Today, I share it with you. Be well, friends.
so much happens in a year. and they go so fast. and it’s funny…most people count their years by specific dates…birthdays. anniversaries. another 365 days. another long, languorous rotation around the sun. my how things change and how they stay the same.
and it gives me pause, because i think about those people whose birthdays and anniversaries fall on september 11th…and i wonder how they feel to have that day taken from them. and i think about the people who have the other kind of anniversaries on september 11th. the kind of anniversaries that you don’t want to celebrate. my how things change and how they’ll never be the same again.
and there aren’t any answers. there weren’t answers a year ago, and there aren’t any now. and that makes me crazy, although i’m getting used to it. god i was angry then. i felt hatred for the first time in my life. i wanted vengeance. vengeance is such a fascinating word…it has such rich connotations. and it’s not a word i’d ever have used before. but that’s what i wanted then. i hatedthem, and i was thrilled when they were given a name and a face, and i could direct that anger. i hated god; i went to church because it seemed like it was the place to go—all that catholic schooling pointed to god for answers. i didn’t get them. i hated people; i wanted to scream my throat raw when people who weren’t here said that they “knew it was going to happen” and that they “felt like they’d missed seeing a movie that everyone else had seen.” i was angry and when i think back, i can still feel it in the pit of my stomach. i’m not as angry now…but i still have my moments.
sometimes i feel like a fraud. i think about that morning and how very removed i was from it. i think about the fact that i was 60 blocks away. and no one i knew was hurt. and no one i loved was there. and i see that look cross people’s faces when i refer to that day. that look that says “why is she so sad? it’s not like she was *really* there.” and when i see that look i think, maybe they’re right. maybe i shouldn’t be so sad. maybe the thought of it shouldn’t make me tear up. maybe there’s no really good reason why i grieve.
but i do. i grieve for the firefighters who went up the stairs when thousands could think about nothing but getting down them. i grieve for the wives who waited for husbands to come home and never stopped waiting. i grieve for rescue dogs who were depressed because they couldn’t find survivors in the rubble. i grieve for doctors who lined up to treat patients that never came. i grieve for the men and women who worked in the newsstands and delis at the base of the tower…no one seems to talk about them. i grieve for men and women who held hands and jumped into the sky to escape a fate worse than a 110 story drop. i grieve for this city, with whom i’ve had a love affair for 20 years, which lost an immovable piece of its skyline. i grieve for all the new yorkers who look at that skyline and see “a kid missing its two front teeth,” as someone so eloquently said to me in the days following the disaster.

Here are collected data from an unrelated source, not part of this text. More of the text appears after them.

(* ===== verification/Varint.v ===== *)
(** Base-128 variable-length integers: [tools/varint.h].

    The byte writers return the list of bytes that the C++ code stores at [out]; the readers
    take the buffer and read it through [znth], so that a read outside of the buffer is an
    undefined result. The reference encoding [leb128] and the reference value [leb128_val]
    are the specification that the unrolled code is proved equal to. *)

From S2P Require Import Prelude.

(** ** The code *)

Definition zigzag_encode32 (n : Z) : Z :=
  Z.lxor (u32 (Z.shiftl (u32 n) 1)) (u32 (Z.shiftr n 31)).

Definition zigzag_encode64 (n : Z) : Z :=
  Z.lxor (u64 (Z.shiftl (u64 n) 1)) (u64 (Z.shiftr n 63)).

(** [~(n & 1) + 1] on 64-bit unsigned integers. *)
Definition zigzag_decode64 (n : Z) : Z :=
  s64 (Z.lxor (Z.shiftr n 1) (u64 (u64 (Z.lnot (Z.land n 1)) + 1))).

Definition uint32_pack (value : Z) : bytes :=
  if 128 <=? value then
    u8 (Z.lor value 128) ::
    let value := Z.shiftr value 7 in
    if 128 <=? value then
      u8 (Z.lor value 128) ::
      let value := Z.shiftr value 7 in
      if 128 <=? value then
        u8 (Z.lor value 128) ::
        let value := Z.shiftr value 7 in
        if 128 <=? value then
          u8 (Z.lor value 128) ::
          let value := Z.shiftr value 7 in [u8 value]
        else [u8 value]
      else [u8 value]
    else [u8 value]
  else [u8 value].

Definition sint32_pack (value : Z) : bytes := uint32_pack (zigzag_encode32 value).

(** The [while (hi >= 128)] loop; [hi] has at most 29 bits when it starts. *)
Fixpoint uint64_pack_hi (fuel : nat) (hi : Z) : bytes :=
  match fuel with
  | O => [u8 hi]
  | S fuel =>
      if 128 <=? hi then u8 (Z.lor hi 128) :: uint64_pack_hi fuel (Z.shiftr hi 7)
      else [u8 hi]
  end.

Definition uint64_pack (value : Z) : bytes :=
  let hi := u32 (Z.shiftr value 32) in
  let lo := u32 value in
  if hi =? 0 then uint32_pack lo
  else
    [u8 (Z.lor lo 128); u8 (Z.lor (Z.shiftr lo 7) 128);
     u8 (Z.lor (Z.shiftr lo 14) 128); u8 (Z.lor (Z.shiftr lo 21) 128)] ++
    if hi <? 8 then [u8 (Z.lor (Z.shiftl hi 4) (Z.shiftr lo 28))]
    else
      u8 (Z.lor (Z.lor (Z.shiftl (Z.land hi 7) 4) (Z.shiftr lo 28)) 128) ::
      uint64_pack_hi 5 (Z.shiftr hi 3).

Definition sint64_pack (value : Z) : bytes := uint64_pack (zigzag_encode64 value).

Definition boolean_pack (value : bool) : bytes := [if value then 1 else 0].

(** [None] is the null pointer. *)
Definition string_pack (str : option bytes) : bytes :=
  match str with
  | None => [0]
  | Some s => uint32_pack (u32 (zlen s)) ++ s
  end.

(** [static_cast<uint32_t>(data[i] & 0x7f) << shift] *)
Definition shifted7 (w : Z) (b shift : Z) : Z := wrap w (Z.shiftl (Z.land b 127) shift).

Definition parse_uint32 (len : Z) (data : bytes) : option Z :=
  b0 ← znth data 0;
  let rv := Z.land b0 127 in
  if 1 <? len then
    b1 ← znth data 1;
    let rv := Z.lor rv (shifted7 32 b1 7) in
    if 2 <? len then
      b2 ← znth data 2;
      let rv := Z.lor rv (shifted7 32 b2 14) in
      if 3 <? len then
        b3 ← znth data 3;
        let rv := Z.lor rv (shifted7 32 b3 21) in
        if 4 <? len then
          b4 ← znth data 4;
          Some (Z.lor rv (u32 (Z.shiftl b4 28)))
        else Some rv
      else Some rv
    else Some rv
  else Some rv.

(** The loop [for (i = 4; i < len; ++i)] of [parse_uint64]: [n] iterations left. *)
Fixpoint parse_uint64_loop (n : nat) (i shift rv : Z) (data : bytes) : option Z :=
  match n with
  | O => Some rv
  | S n =>
      b ← znth data i;
      parse_uint64_loop n (i + 1) (shift + 7) (Z.lor rv (shifted7 64 b shift)) data
  end.

Definition parse_uint64 (len : Z) (data : bytes) : option Z :=
  if len <? 5 then parse_uint32 len data
  else
    b0 ← znth data 0; b1 ← znth data 1; b2 ← znth data 2; b3 ← znth data 3;
    let rv := Z.lor (Z.lor (Z.lor (Z.land b0 127) (shifted7 64 b1 7))
                           (shifted7 64 b2 14)) (shifted7 64 b3 21) in
    parse_uint64_loop (Z.to_nat (len - 4)) 4 28 rv data.

Definition parse_int64 (len : Z) (data : bytes) : option Z :=
  v ← parse_uint64 len data; Some (zigzag_decode64 v).

(** The index at which the scan stops: a byte without the continuation bit, or [len]. *)
Fixpoint scan_loop (n : nat) (i : Z) (data : bytes) : option Z :=
  match n with
  | O => Some i
  | S n =>
      b ← znth data i;
      if Z.land b 128 =? 0 then Some i else scan_loop n (i + 1) data
  end.

Definition scan_varint (len : Z) (data : bytes) : option Z :=
  let len := if 10 <? len then 10 else len in
  i ← scan_loop (Z.to_nat len) 0 data;
  Some (if i =? len then 0 else i + 1).

(** [uint32ByteSize] of [tools/serilize/wrserializer.cc] *)
Definition uint32ByteSize (value : Z) : Z :=
  if 128 <=? value then
    let value := Z.shiftr value 7 in
    if 128 <=? value then
      let value := Z.shiftr value 7 in
      if 128 <=? value then
        let value := Z.shiftr value 7 in
        if 128 <=? value then 5 else 4
      else 3
    else 2
  else 1.

(** ** The reference encoding *)

(** Little-endian groups of seven bits, all but the last one with the continuation bit.
    [fuel] bounds the number of groups: ten are enough for 64 bits. *)
Fixpoint leb128 (fuel : nat) (v : Z) : bytes :=
  match fuel with
  | O => [v]
  | S fuel => if v <? 128 then [v] else (v mod 128 + 128) :: leb128 fuel (v / 128)
  end.

Definition leb128_64 : Z -> bytes := leb128 9.

Fixpoint leb128_val (bs : bytes) : Z :=
  match bs with
  | [] => 0
  | b :: bs => b mod 128 + 128 * leb128_val bs
  end.

(** ** Encoding *)

Lemma leb128_fuel n m v :
  0 <= v < 128 ^ (Z.of_nat n + 1) -> (n <= m)%nat -> leb128 m v = leb128 n v.
Proof.
  revert m v. induction n as [| n IH]; intros m v Hv Hm.
  - change (128 ^ (Z.of_nat 0 + 1)) with 128 in Hv.
    destruct m; [done |]. cbn [leb128]. by rewrite (proj2 (Z.ltb_lt v 128)) by lia.
  - destruct m as [| m]; [lia |]. cbn [leb128]. case_match; [done |]. f_equal.
    apply IH; [| lia].
    rewrite Nat2Z.inj_succ in Hv.
    replace (Z.succ (Z.of_nat n) + 1) with (1 + (Z.of_nat n + 1)) in Hv by lia.
    rewrite Z.pow_add_r in Hv by lia. change (128 ^ 1) with 128 in Hv.
    split; [dlia |]. apply Z.div_lt_upper_bound; lia.
Qed.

and then there’s the selfish part of me. the part that grieves for me. for what i knew of the world then, and what i know of it now. for what i missed. for the fact that i didn’t take a last look at them. for the fact that i’m forgetting just where they stood, and just how they looked. for the fact that “my” new york is forever changed…and something there will always be just out of place. for the fact that there will always be a before and an after. i grieve because i never got the chance to say goodbye. because all of a sudden, i was thrust into uncertainty with nothing to do but aimlessly wander down fifth avenue. because i’ve had no choice but to reconcile myself with this new world that i hadn’t been prepared for. i grieve for the part of me that used to take things as they came. and i have moments of severe distaste for the control freak that i’ve become—but now and then i feel her fade, and i have moments when i sense that the old me is coming back.
of course…there are silver linings in this cloud. there is a year that has changed my life. there are stories of hope. and there are things that ease the sadness. there are moments (that come more frequently now) when i know that there is an innate good in humanity. last night, there was a car service driver who explained how he put on his turban right after he explained how he felt about this strange, unhappy anniversary. several months ago there was a doctor on a train who took my pulse while a woman i didn’t know handed me saltines. there are traffic cops downtown who don’t just give you directions, but escort you to the brooklyn bridge. there are neighbors who offer to help if you ever need anything. there are new friends and old ones, who call just to check in. there is love, found before the dust could settle. and there is faith in humanity that is far more powerful than faith in god ever was.
i will light a candle today. and i will think about what is gone. i will spend the evening with my closest friends. and i will be thankful for what is here.